Surgical techniques and their results for tuberculum sellae meningiomas were studied. Thirty-three cases, the first of which was operated in 1980, were analysed. There were 4 men and 29 women with an average age of 46.7 years. Eight cases underwent reoperations. The mean follow-up was 10.7 years. Approaches were pterional for 15 patients, FOZ/FO for 10, bilateral subfrontal for 6, and others for 2. Simpson's grade (I, II, III, IV) were 12, 9, 0, and 12 cases respectively.
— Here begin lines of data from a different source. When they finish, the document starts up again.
Lemma handler_vouched_step s hs tr t r pc i s' pc' :
  pending_ok s hs -> hs !! t = Some (r, pc) ->
  (forall k, k ∈ session_approved_hosts s -> vouched tr k) ->
  (forall t r pc, hs !! t = Some (r, pc) -> handler_vouched s tr r pc) ->
  handler_step s r pc i = Some (s', pc') -> handler_vouched s' (tr ++ [Handled t r pc i]) r pc'.
Proof.
  intros Hok Ht Happ Hall Hs. pose proof (Hall _ _ _ Ht) as Hv. unfold handler_step in Hs.
  assert (forall turn, turn_of pc = Some turn -> may_ask turn = true -> approving i = true ->
    granted (tr ++ [Handled t r pc i]) (request_key r)) as Hgrant.
  { intros turn Hturn Hask Hi. exists t, r, pc, turn, i. split; [set_solver|done]. }
  destruct pc as [| | | | | |c turn oc|c turn oc|c [|a before] d after| |[|a after] d|].
  10: { apply bind_Some in Hs as ([s1 new] & Ha & [= -> <-]). by eapply run_action_vouched. }
  12: { apply bind_Some in Hs as ([s1 new] & Ha & [= -> <-]). apply run_action_new in Ha.
        destruct Hv as [Hd Hn]. split; [intros Hd'; by apply granted_more, Hd|set_solver]. }
  all: destruct i as [| |[turn'|]|h|rd rj|p]; try discriminate Hs.
  - injection Hs as <- <-. by case_bool_decide.
  - by injection Hs as <- <-.
  - injection Hs as <- <-. case_bool_decide as Hk; [|done]. by apply vouched_more, Happ.
  - destruct (pending_host_approvals s !! request_key r) as [c|] eqn:Ep; injection Hs as <- <-; [|done].
    intros d Hc Hd. apply granted_more. destruct (pending_owned _ _ Hok _ _ Ep) as (t0 & r0 & pc0 & Ht0 & Hr0 & Ho0).
    destruct (owner_pending _ _ Hok _ _ _ _ Ht0 Ho0) as [_ Hcell]. rewrite Hc in Hcell.
    specialize (Hall _ _ _ Ht0).
    destruct pc0; try discriminate. injection Hcell as <-. rewrite <- Hr0. by apply Hall.
  - destruct (cells s !! cell) as [[d|]|] eqn:Ec; simplify_eq. specialize (Hv d Ec).
    destruct d; simpl; try done; left; apply granted_more, Hv; done.
  - injection Hs as <- <-. repeat case_match; simpl; try done; try (split_and!; [done|set_solver|set_solver]).
    unfold may_ask. by destruct (permission_profile_allows_network_approval_flow _), (allows_network_approval_flow _).
  - injection Hs as <- <-. simpl. split_and!; [done|set_solver|set_solver].
  - by injection Hs as <- <-.
  - destruct h as [[|m]|]; injection Hs as <- <-; simpl; [|split_and!; [done| |set_solver]|done].
    + split_and!; [intros _; by eapply Hgrant|set_solver|set_solver].
    + intros Hin. by apply records_not_remembered in Hin.
  - destruct (resolve_review turn oc rd rj) as [[before resolved] deny] eqn:Er. injection Hs as <- <-.
    apply resolve_review_ok in Er as [Hr1 Hr2]. split_and!; [|done|set_solver]. intros Hd. by eapply Hgrant; eauto.
  - injection Hs as <- <-. destruct Hv as (Hd & _ & Ha). split; [intros Hd'; by apply granted_more, Hd|done].
  - injection Hs as <- <-. destruct Hv as (Hd & Ha). split; [intros Hd'; by apply granted_more, Hd|done].
  - injection Hs as <- <-. destruct Hv as (Hd & _).
    destruct d; simpl; try done; left; apply granted_more, Hd; done.
Qed.
Lemma insert_by_perm {A} (le : A -> A -> bool) x l : insert_by le x l ≡ₚ x :: l.
Proof.
  induction l as [|y l IH]; simpl; [done|]. destruct (le x y); [done|]. rewrite IH. apply perm_swap.
Qed.
Lemma sort_by_perm {A} (le : A -> A -> bool) l : sort_by le l ≡ₚ l.
Proof. induction l as [|x l IH]; simpl; [done|]. by rewrite insert_by_perm, IH. Qed.
Lemma sort_entries_map {A B} (f : A -> B) (l : list (str * A)) :
  map (fun e => (e.1, f e.2)) (sort_by key_leb l) = sort_by key_leb (map (fun e => (e.1, f e.2)) l).
Proof.
  induction l as [|x l IH]; simpl; [done|]. rewrite <- IH. generalize (sort_by key_leb l). intros s.
  induction s as [|y s IHs]; simpl; [done|]. unfold key_leb at 1 3. simpl.
  destruct (str_leb x.1 y.1); simpl; [done|]. by rewrite IHs.
Qed.

Definition MAX_ACTION_STRING_BYTES : N := approx_bytes_for_tokens GUARDIAN_MAX_ACTION_STRING_TOKENS.
Definition short (t : str) : Prop := (Str.len t <= MAX_ACTION_STRING_BYTES)%N.

(** A number below [10^k] has at most [k] digits. *)
Lemma pretty_N_go_length k n s :
  (n < 10 ^ N.of_nat k)%N -> String.length (pretty_N_go n s) <= k + String.length s.
Proof.
  revert n s. induction k as [|k IH]; intros n s Hn.
  - assert (n = 0)%N as -> by (simpl in Hn; lia). by rewrite pretty_N_go_0.
  - destruct (N.eq_0_gt_0_cases n) as [->|Hpos]; [rewrite pretty_N_go_0; lia|].
    rewrite pretty_N_go_step by done.
    assert (n `div` 10 < 10 ^ N.of_nat k)%N as Hd.
    { apply N.Div0.div_lt_upper_bound. rewrite Nat2N.inj_succ, N.pow_succ_r' in Hn. lia. }
    specialize (IH _ (String (pretty_N_char (n `mod` 10)) s) Hd). simpl in IH. lia.
Qed.
Lemma len_le_length s : (Str.len s <= 4 * N.of_nat (length s))%N.
Proof.
  induction s as [|c s IH]; [done|]. pose proof (Str.len_utf8_bounds c).
  assert (Str.len (c :: s) = Str.len_utf8 c + Str.len s)%N as -> by done. rewrite length_cons. lia.
Qed.
Lemma show_N_short n : (n <= HeadTail.usize_max)%N -> (Str.len (Str.show_N n) <= 80)%N.
Proof.
  intros Hn. pose proof (len_le_length (Str.show_N n)) as Hl.
  assert (length (Str.show_N n) <= 20); [|lia]. unfold Str.show_N, lit. rewrite length_map.
  assert (forall s, length (String.list_ascii_of_string s) = String.length s) as ->
    by (induction s as [|? ? IH]; simpl; congruence).
  unfold pretty, pretty_N. destruct (decide _); [simpl; lia|].
  pose proof (pretty_N_go_length 20 n EmptyString) as H. simpl String.length in H.
  rewrite Nat.add_0_r in H. apply H. eapply N.le_lt_trans; [exact Hn|]. vm_compute. reflexivity.
Qed.

Lemma marker_short bytes : (Str.len (truncation_marker (approx_tokens_from_byte_count bytes)) <= 118)%N.
Proof.
  assert (approx_tokens_from_byte_count bytes <= HeadTail.usize_max)%N as Hn.
  { unfold approx_tokens_from_byte_count, HeadTail.saturating_add, APPROX_BYTES_PER_TOKEN.
    apply N.Div0.div_le_upper_bound. lia. }
  apply show_N_short in Hn. unfold truncation_marker. rewrite !Str.len_app.
  change (Str.len [dquote]) with 1%N. change (Str.len ($"<")) with 1%N. change (Str.len TRUNCATION_TAG) with 9%N.
  change (Str.len ($" omitted_approx_tokens=")) with 23%N. change (Str.len ($" />")) with 3%N. lia.
Qed.

Lemma action_text_cases t :
  (Str.len t <= HeadTail.usize_max)%N ->
  exists t' b, guardian_truncate_text t GUARDIAN_MAX_ACTION_STRING_TOKENS = Some (t', b) /\ short t' /\
    (b = false <-> short t) /\ (b = false -> t' = t).
Proof.
  intros Hmax. destruct (truncate_text_cases t GUARDIAN_MAX_ACTION_STRING_TOKENS Hmax) as [Hs Hl].
  unfold short. fold MAX_ACTION_STRING_BYTES in *.
  destruct (N.le_gt_cases (Str.len t) MAX_ACTION_STRING_BYTES) as [Hle|Hgt].
  - exists t, false. rewrite Hs by done. done.
  - destruct (Hl Hgt) as [_ H]. destruct H as (before & mid & after & _ & _ & -> & Hb).
    + pose proof (marker_short (Str.len t - MAX_ACTION_STRING_BYTES)) as Hm.
      assert (MAX_ACTION_STRING_BYTES = 64000)%N as Em by done. lia.
    + eexists _, true. split; [done|]. split; [done|]. split; [|done]. split; [done|]. lia.
Qed.

(** The two recursive calls of the function, by name. *)
Fixpoint truncate_values (l : list Json) : option (list Json * bool) :=
  match l with
  | [] => Some ([], false)
  | v :: l' =>
      '(v, value_truncated) ← truncate_guardian_action_value v;
      '(vs, truncated) ← truncate_values l';
      Some (v :: vs, value_truncated || truncated)
  end.
Fixpoint truncate_entries (l : list (str * Json)) : option (list (str * Json) * bool) :=
  match l with
  | [] => Some ([], false)
  | (key, v) :: l' =>
      '(v, value_truncated) ← truncate_guardian_action_value v;
      '(es, truncated) ← truncate_entries l';
      Some ((key, v) :: es, value_truncated || truncated)
  end.
Lemma truncate_array l :
  truncate_guardian_action_value (JArray l) = '(vs, b) ← truncate_values l; Some (JArray vs, b).
Proof. done. Qed.
Lemma truncate_object l :
  truncate_guardian_action_value (JObject l) =
  '(es, b) ← truncate_entries l; Some (JObject (sort_by key_leb es), b).
Proof. done. Qed.

(** What shortening gives for a value: it succeeds, every string is within the cap, the
    mark tells whether a string was not, an unmarked value is complete, and everything
    but the strings is kept. *)
Definition shown (v : Json) (r : option (Json * bool)) : Prop :=
  exists v' b, r = Some (v', b) /\ Forall short (texts v') /\ (b = false <-> Forall short (texts v)) /\
    (b = false -> v' = sort_keys v) /\ outline v' = outline (sort_keys v).

Lemma values_shown l :
  Forall (fun v => Forall (fun t => Str.len t <= HeadTail.usize_max)%N (texts v) ->
                   shown v (truncate_guardian_action_value v)) l ->
  Forall (fun t => Str.len t <= HeadTail.usize_max)%N (flat_map texts l) ->
  exists vs b, truncate_values l = Some (vs, b) /\ Forall short (flat_map texts vs) /\
    (b = false <-> Forall short (flat_map texts l)) /\ (b = false -> vs = map sort_keys l) /\
    map outline vs = map outline (map sort_keys l).
Proof.
  induction 1 as [|v l Hv _ IH]; intros Ht; [by exists [], false|]. simpl in Ht.
  apply Forall_app in Ht as [Ht1 Ht2]. destruct (Hv Ht1) as (v' & b & E & Hs & Hb & Hc & Ho).
  destruct (IH Ht2) as (vs & b' & E' & Hs' & Hb' & Hc' & Ho'). exists (v' :: vs), (b || b'). simpl.
  rewrite E. cbn. rewrite E'. cbn. rewrite !Forall_app, orb_false_iff, Hb, Hb', Ho, Ho'.
  split_and!; try done. intros [H1 H2]. by rewrite Hc, Hc' by naive_solver.
Qed.
Lemma entries_shown l :
  Forall (fun e => Forall (fun t => Str.len t <= HeadTail.usize_max)%N (texts e.2) ->
                   shown e.2 (truncate_guardian_action_value e.2)) l ->
  Forall (fun t => Str.len t <= HeadTail.usize_max)%N (flat_map (fun e => texts e.2) l) ->
  exists es b, truncate_entries l = Some (es, b) /\ Forall short (flat_map (fun e => texts e.2) es) /\
    (b = false <-> Forall short (flat_map (fun e => texts e.2) l)) /\
    (b = false -> es = map (fun e => (e.1, sort_keys e.2)) l) /\
    map (fun e => (e.1, outline e.2)) es =
    map (fun e => (e.1, outline e.2)) (map (fun e => (e.1, sort_keys e.2)) l).
Proof.
  induction 1 as [|[k v] l Hv _ IH]; intros Ht; [by exists [], false|]. simpl in Ht.
  apply Forall_app in Ht as [Ht1 Ht2]. destruct (Hv Ht1) as (v' & b & E & Hs & Hb & Hc & Ho).
  destruct (IH Ht2) as (es & b' & E' & Hs' & Hb' & Hc' & Ho'). exists ((k, v') :: es), (b || b').
  simpl in *. rewrite E. cbn. rewrite E'. cbn. rewrite !Forall_app, orb_false_iff, Hb, Hb', Ho, Ho'.
  split_and!; try done. intros [H1 H2]. by rewrite Hc, Hc' by naive_solver.
Qed.

Lemma value_shown v :
  Forall (fun t => Str.len t <= HeadTail.usize_max)%N (texts v) -> shown v (truncate_guardian_action_value v).
Proof.
  induction v as [|b|t|t|l IH|l IH] using json_induction; intros Ht.
  1-3: eexists _, false; split_and!; try done; split; constructor.
  - simpl in Ht. inversion Ht as [|? ? Hl]; subst.
    destruct (action_text_cases t Hl) as (t' & b & E & Hs & Hb & Hc). exists (JString t'), b. simpl.
    rewrite E, !Forall_singleton. split_and!; try done. by intros ->%Hc.
  - destruct (values_shown l IH Ht) as (vs & b & E & Hs & Hb & Hc & Ho). exists (JArray vs), b.
    rewrite truncate_array, E. simpl. rewrite Ho. split_and!; try done. by intros ->%Hc.
  - destruct (entries_shown l IH Ht) as (es & b & E & Hs & Hb & Hc & Ho).
    exists (JObject (sort_by key_leb es)), b. rewrite truncate_object, E. simpl.
    rewrite !sort_entries_map, Ho. split_and!; [done| |done| |done].
    + by rewrite (flat_map_perm _ _ _ (sort_by_perm key_leb es)).
    + by intros ->%Hc.
Qed.

(** ** Properties *)

(** the planned action is shown to the automatic reviewer completely or marked as
    shortened: formatting it always succeeds; the mark is set exactly when a string of
    the action is longer than the cap; without the mark the text is that of the action's
    own JSON, with the entries of objects in the order of their keys; with it every
    string is cut down to the cap and everything else is still there. *)
Theorem actions_are_shown_or_marked additional_json request_profile_json to_string_pretty action :
  let value := guardian_approval_request_to_json additional_json request_profile_json action in
  Forall (fun t => Str.len t <= HeadTail.usize_max)%N (texts value) ->
  exists shown_value marked,
    format_guardian_action_pretty additional_json request_profile_json to_string_pretty action =
      Some (mkFormatted (to_string_pretty shown_value) marked) /\
    (marked = false <-> Forall short (texts value)) /\
    (marked = false -> shown_value = sort_keys value) /\
    Forall short (texts shown_value) /\ outline shown_value = outline (sort_keys value).
Proof.
  intros value Ht. destruct (value_shown value Ht) as (v' & b & E & Hs & Hb & Hc & Ho).
  exists v', b. unfold format_guardian_action_pretty. fold value. by rewrite E.
Qed.
(** What a review adds to its log, and what it leaves in the shared services. *)
Definition reported (review_id turn_id : str) (d : ReviewDecision) (log : list Emitted) (ws' : W * ReviewServices) : Prop :=
  exists started final result explicit b,
    assessment_events log = [started; final] /\ tracked log = [result] /\
    event_id started = review_id /\ event_id final = review_id /\
    event_turn_id started = turn_id /\ event_turn_id final = turn_id /\
    event_status started = InProgress /\ event_completed_at_ms started = None /\
    Some (event_status final) = status_of d /\ is_Some (event_completed_at_ms final) /\
    (explicit = true <-> analytics_terminal_status result = StatusDenied) /\ (explicit = true -> d = Denied) /\
    circuit_breaker (snd ws') = (if explicit then fst (record_denial b turn_id) else record_non_denial b turn_id) /\
    (forall t, t ∈ aborts log -> explicit = true /\ t = turn_id /\
       exists c r, snd (record_denial b turn_id) = InterruptTurn c r) /\
    (d = Approved -> guardian_rejections (snd ws') !! review_id = None) /\
    (d = Denied -> is_Some (guardian_rejections (snd ws') !! review_id)).

(** The part of a review that all its branches end with. *)
Lemma conclude_reported review_id turn_id event started result log0 ws completed a (explicit : bool) :
  (forall c status x r, event_id (event c status x r) = review_id /\ event_turn_id (event c status x r) = turn_id /\
     event_status (event c status x r) = status /\ event_completed_at_ms (event c status x r) = Some c) ->
  assessment_events log0 = [started] -> tracked log0 = [result] -> aborts log0 = [] ->
  event_id started = review_id -> event_turn_id started = turn_id ->
  event_status started = InProgress -> event_completed_at_ms started = None ->
  (explicit = true <-> analytics_terminal_status result = StatusDenied) ->
  (explicit = true -> outcome a = Deny) ->
  forall log, exists ws' es d,
    conclude review_id turn_id event completed a explicit (ws, log) = ((ws', log ++ es), d) /\
    (d = Approved <-> outcome a = Allow) /\ (d = Approved \/ d = Denied) /\
    reported review_id turn_id d (log0 ++ es) ws'.
Proof.
  intros Hev Hs Ht Hab Hi Htu Hst Hc Hx Hd log. destruct ws as [w s].
  set (approved := bool_decide (outcome a = Allow)).
  set (r := if approved then delete review_id (guardian_rejections s)
            else <[review_id := mkRejection (rationale a) Agent]> (guardian_rejections s)).
  set (final := event completed (if approved then AssessedApproved else AssessedDenied) (Some a) (Some (rationale a))).
  set (ws1 := (w, mkServices (circuit_breaker s) r)).
  assert (exists ws' es, (if explicit then record_guardian_denial turn_id else record_guardian_non_denial turn_id)
            (ws1, (log ++ [SentWarning (review_warning a)]) ++ [SentAssessment final]) =
            ((ws', ((log ++ [SentWarning (review_warning a)]) ++ [SentAssessment final]) ++ es), tt) /\
          counted turn_id explicit (circuit_breaker s) ws1 ws' es) as (ws' & es & E & Hcount).
  { destruct explicit; [apply (denial_counted turn_id ws1)|].
    destruct (non_denial_counted turn_id ws1 ((log ++ [SentWarning (review_warning a)]) ++ [SentAssessment final]))
      as (ws' & E & Hcount). by exists ws', []. }
  exists ws', (SentWarning (review_warning a) :: SentAssessment final :: es), (if approved then Approved else Denied).
  split.
  { unfold conclude, andThen, emit, with_services, return_. cbn -[record_guardian_denial record_guardian_non_denial].
    fold approved r final ws1. rewrite E. by rewrite <- !app_assoc. }
  destruct Hcount as (_ & Hrej & Hb & He1 & He2 & He3).
  destruct (Hev completed (if approved then AssessedApproved else AssessedDenied) (Some a) (Some (rationale a)))
    as (Ei & Et & Es & Ec). fold final in Ei, Et, Es, Ec.
  split; [unfold approved; case_bool_decide; naive_solver|]. split; [by destruct approved; auto|].
  exists started, final, result, explicit, (circuit_breaker s).
  unfold assessment_events, tracked, aborts in *. rewrite !omap_app, Hs, Ht, Hab. cbn.
  unfold assessment_events, tracked in He1, He2. rewrite He1, He2, Es, Ec.
  split_and!; try done.
  - by destruct approved.
  - intros Hex. unfold approved. rewrite (Hd Hex). done.
  - intros Ha. rewrite Hrej. simpl. unfold r. destruct approved; [by rewrite lookup_delete_eq|done].
  - intros Ha. rewrite Hrej. simpl. unfold r. destruct approved; [done|]. by rewrite lookup_insert_eq.
Qed.
Lemma take_active_evolves o s m : evolves o m (take_active_ephemeral s m).
Proof.
  unfold take_active_ephemeral. case_bool_decide; [|apply evolves_refl].
  eapply (evolves_trans _ _ (set_ephemeral m (swap_remove s (ephemeral_reviews m)))); [done..| |].
  - by apply (evolves_heap _ _ _ []); [..|rewrite app_nil_r].
  - apply evolves_change. intros. apply shutdown_continues.
Qed.
Lemma remove_trunk_evolves o s m : evolves o m (remove_trunk_if_current s m).
Proof.
  unfold remove_trunk_if_current. case_bool_decide; [|apply evolves_refl].
  eapply (evolves_trans _ _ (set_trunk m None)); [done..| |].
  - by apply (evolves_heap _ _ _ []); [..|rewrite app_nil_r].
  - apply evolves_change. intros. apply shutdown_continues.
Qed.
Lemma evolves_same_heap o m m' :
  parent_version m' = parent_version m -> parent_entries m' = parent_entries m -> heap m' = heap m -> evolves o m m'.
Proof. intros. by apply (evolves_heap _ _ _ []); [..|rewrite app_nil_r]. Qed.
Lemma stale_evolves o stale m :
  evolves o m (match stale with Some t => change t shutdown_session m | None => m end).
Proof. destruct stale; [|apply evolves_refl]. apply evolves_change. intros. apply shutdown_continues. Qed.

Lemma thread_step_evolves m pc i m' pc' :
  thread_step m pc i = Some (m', pc') -> evolves (owner pc) m m'.
Proof.
  intros Hs. destruct pc as [key|key|key stale|key spawned stale cand|key t|key f|s|s kind r|s o|s items o|s keep o|s o|s o|s|o].
  - destruct i; simpl in Hs; repeat case_match; simplify_eq/=; by apply evolves_same_heap.
  - destruct i; simpl in Hs; try done. match type of Hs with context [match ?st with Some _ => set_trunk m None | None => m end] =>
      destruct st end; case_match; simplify_eq/=; by apply evolves_same_heap.
  - destruct i; simpl in Hs; simplify_eq/=; try by apply evolves_same_heap. by eapply evolves_heap.
  - destruct i; simpl in Hs; try done. destruct cand as [t|]; [|injection Hs as <- <-; apply stale_evolves].
    match type of Hs with context [heap ?m1 !! t] => destruct (heap m1 !! t) as [x|] eqn:Hx; [|done] end.
    cbn [mbind option_bind] in Hs. destruct (negb _); [injection Hs as <- <-; apply stale_evolves|].
    destruct (review_lock x); injection Hs as <- <-; [apply stale_evolves|].
    apply (evolves_trans _ _ (match stale with Some t => change t shutdown_session m | None => m end));
      [by destruct stale..|apply stale_evolves|].
    apply evolves_change. intros y _. by apply continues_same; [..|constructor].
  - destruct i; simpl in Hs; try done. destruct (heap m !! t); simplify_eq/=. apply evolves_refl.
  - destruct i; simpl in Hs; simplify_eq/=; try apply evolves_refl. by eapply evolves_heap.
  - destruct i; simpl in Hs; repeat case_match; simplify_eq/=; by apply evolves_same_heap.
  - cbn [thread_step] in Hs. destruct (heap m !! s) as [x|] eqn:Hx; [|done]. cbn in Hs.
    destruct (review_step m x r i) as [[x' next]|] eqn:Hr; [|done]. cbn in Hs. simplify_eq/=.
    apply evolves_change. intros y Hy. rewrite Hx in Hy. injection Hy as ->.
    by apply (review_step_continues m y r i x' next s).
  - destruct i; simpl in Hs; try done; [destruct (heap m !! s); simplify_eq/=|simplify_eq/=]; apply evolves_refl.
  - destruct i; simpl in Hs; simplify_eq/=. apply evolves_change. intros x _. by constructor.
  - destruct i; simpl in Hs; simplify_eq/=. apply evolves_change. intros x _. by constructor.
  - destruct i; simpl in Hs; repeat case_match; simplify_eq/=. apply remove_trunk_evolves.
  - destruct i; simpl in Hs; repeat case_match; simplify_eq/=. apply take_active_evolves.
  - destruct i; simpl in Hs; repeat case_match; simplify_eq/=. apply take_active_evolves.
  - by destruct i.
Qed.

(** ** The invariant *)

(** The review works in a fork. *)
Definition forked (pc : Point) : bool :=
  match pc with Registering _ | OnSession _ EphemeralForked _ => true | _ => false end.
(** The session of a review exists and, unless it is a fork, is locked. *)
Definition owner_ok (m : Manager) (pc : Point) : Prop :=
  forall s, owner pc = Some s ->
    exists x, heap m !! s = Some x /\ config_ephemeral x = forked pc /\ (forked pc = false -> review_lock x = true).
Definition is_trunk (m : Manager) (t : nat) : Prop :=
  exists x, heap m !! t = Some x /\ config_ephemeral x = false.
(** *** run_attempt *)

Definition attempt_with (token : option nat) (a : SandboxAttempt) : SandboxAttempt :=
  mkAttempt (sandbox a) (attempt_permissions a) (enforce_managed_network a) (attempt_sandbox_cwd a) (workspace_roots a)
    (codex_linux_sandbox_exe a) (use_legacy_landlock a) (windows_sandbox_level a) (windows_sandbox_private_desktop a) token.
Definition begin_approval (turn : Turn) (tool_ctx : ToolCtx) (req : Req) : Op (option ActiveNetworkApproval) :=
  let spec := network_approval_spec (ToolRuntime := HT) req tool_ctx in
  let registers := turn_network turn && from_option spec_network false spec in
  if registers then
    id <-- lift new_id ;;
    token <-- lift new_token ;;
    with_service (fun s =>
      begin_network_approval s (turn_sub_id (turn_context turn)) (turn_network turn) spec id token)
  else ok None.
Definition run_attempt (turn : Turn) (tool_ctx : ToolCtx) (req : Req) (attempt : SandboxAttempt)
    : Op (result (ToolError Output) Out * option DeferredNetworkApproval) :=
  network_approval <-- begin_approval turn tool_ctx req ;;
  let attempt := attempt_with (active_token <$> network_approval) attempt in
  _ <-- record (Attempted attempt) ;;
  run_result <-- lift (tool_run req attempt) ;;
  match network_approval with
  | None => ok (run_result, None)
  | Some active =>
      match active_mode active with
      | Immediate =>
          finalize_result <-- with_service (fun s => finish_immediate_network_approval s active) ;;
          ok match finalize_result with
             | Err reason => (Err (Rejected reason), None)
             | Ok _ => (run_result, None)
             end
      | Deferred =>
          let deferred := into_deferred active in
          match run_result with
          | Ok _ => ok (run_result, deferred)
          | Err _ =>
              finalize_result <-- with_service (fun s =>
                let '(s, _, r) := finish_deferred_network_approval s deferred in (s, r)) ;;
              ok match finalize_result with
                 | Err reason => (Err (Rejected reason), None)
                 | Ok _ => (run_result, None)
                 end
          end
      end
  end.
Definition demo_fetch (st : ApprovalStore) : ApprovalStore * ReviewDecision := (st, ApprovedForSession).
Lemma session_approvals_cover_subsets_witness :
  with_cached_approval Some (fun st => st) (fun _ st => st) [$"b"] (fun st => (st, Denied))
    (fst (with_cached_approval Some (fun st => st) (fun _ st => st) [$"a"; $"b"] demo_fetch ∅)) =
  (fst (with_cached_approval Some (fun st => st) (fun _ st => st) [$"a"; $"b"] demo_fetch ∅), ApprovedForSession).
Proof.
  pose proof (session_approvals_cover_subsets Some (fun st => st) (fun _ st => st) (fun _ _ => eq_refl) [$"a"; $"b"]
    demo_fetch ∅ _ _ eq_refl) as (_ & _ & H).
  apply H; [reflexivity|repeat constructor; by eexists|discriminate|].
  intros x Hx. apply list_elem_of_singleton in Hx as ->. right. left.
Defined.
End Runtimes.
Recurrence rate was 0% for grade I and 58.3% for grade IV. The FOZ/FO approach resulted in a lower Simpson's grade (P=0.05), but other factors were not related to Simpson's grade (P=0.05). The postoperative visual outcome did not depend on total (grade I and II) or subtotal (grade III and IV) removal (P=0.01). We conclude that radical removal of the tumours may result in lower recurrence rate without increasing surgical complications. Furthermore, skull base approaches can improve the rate of radical removal of tuberculum sellae meningiomas.

摘要

对鞍结节脑膜瘤的手术技术及其结果进行了研究。分析了33例病例,其中第一例手术于1980年进行。有4名男性和29名女性,平均年龄46.7岁。8例接受了再次手术。平均随访时间为10.7年。15例患者采用翼点入路,10例采用额眶颧/额下入路,6例采用双侧额下入路,2例采用其他入路。辛普森分级(I、II、III、IV级)分别为12例、9例、0例和12例。I级复发率为0%,IV级为58.3%。额眶颧/额下入路导致辛普森分级较低(P = 0.05),但其他因素与辛普森分级无关(P = 0.05)。术后视力结果不取决于肿瘤全切(I级和II级)或次全切(III级和IV级)(P = 0.01)。我们得出结论,肿瘤的根治性切除可能会降低复发率,而不会增加手术并发症。此外,颅底入路可以提高鞍结节脑膜瘤的根治性切除率。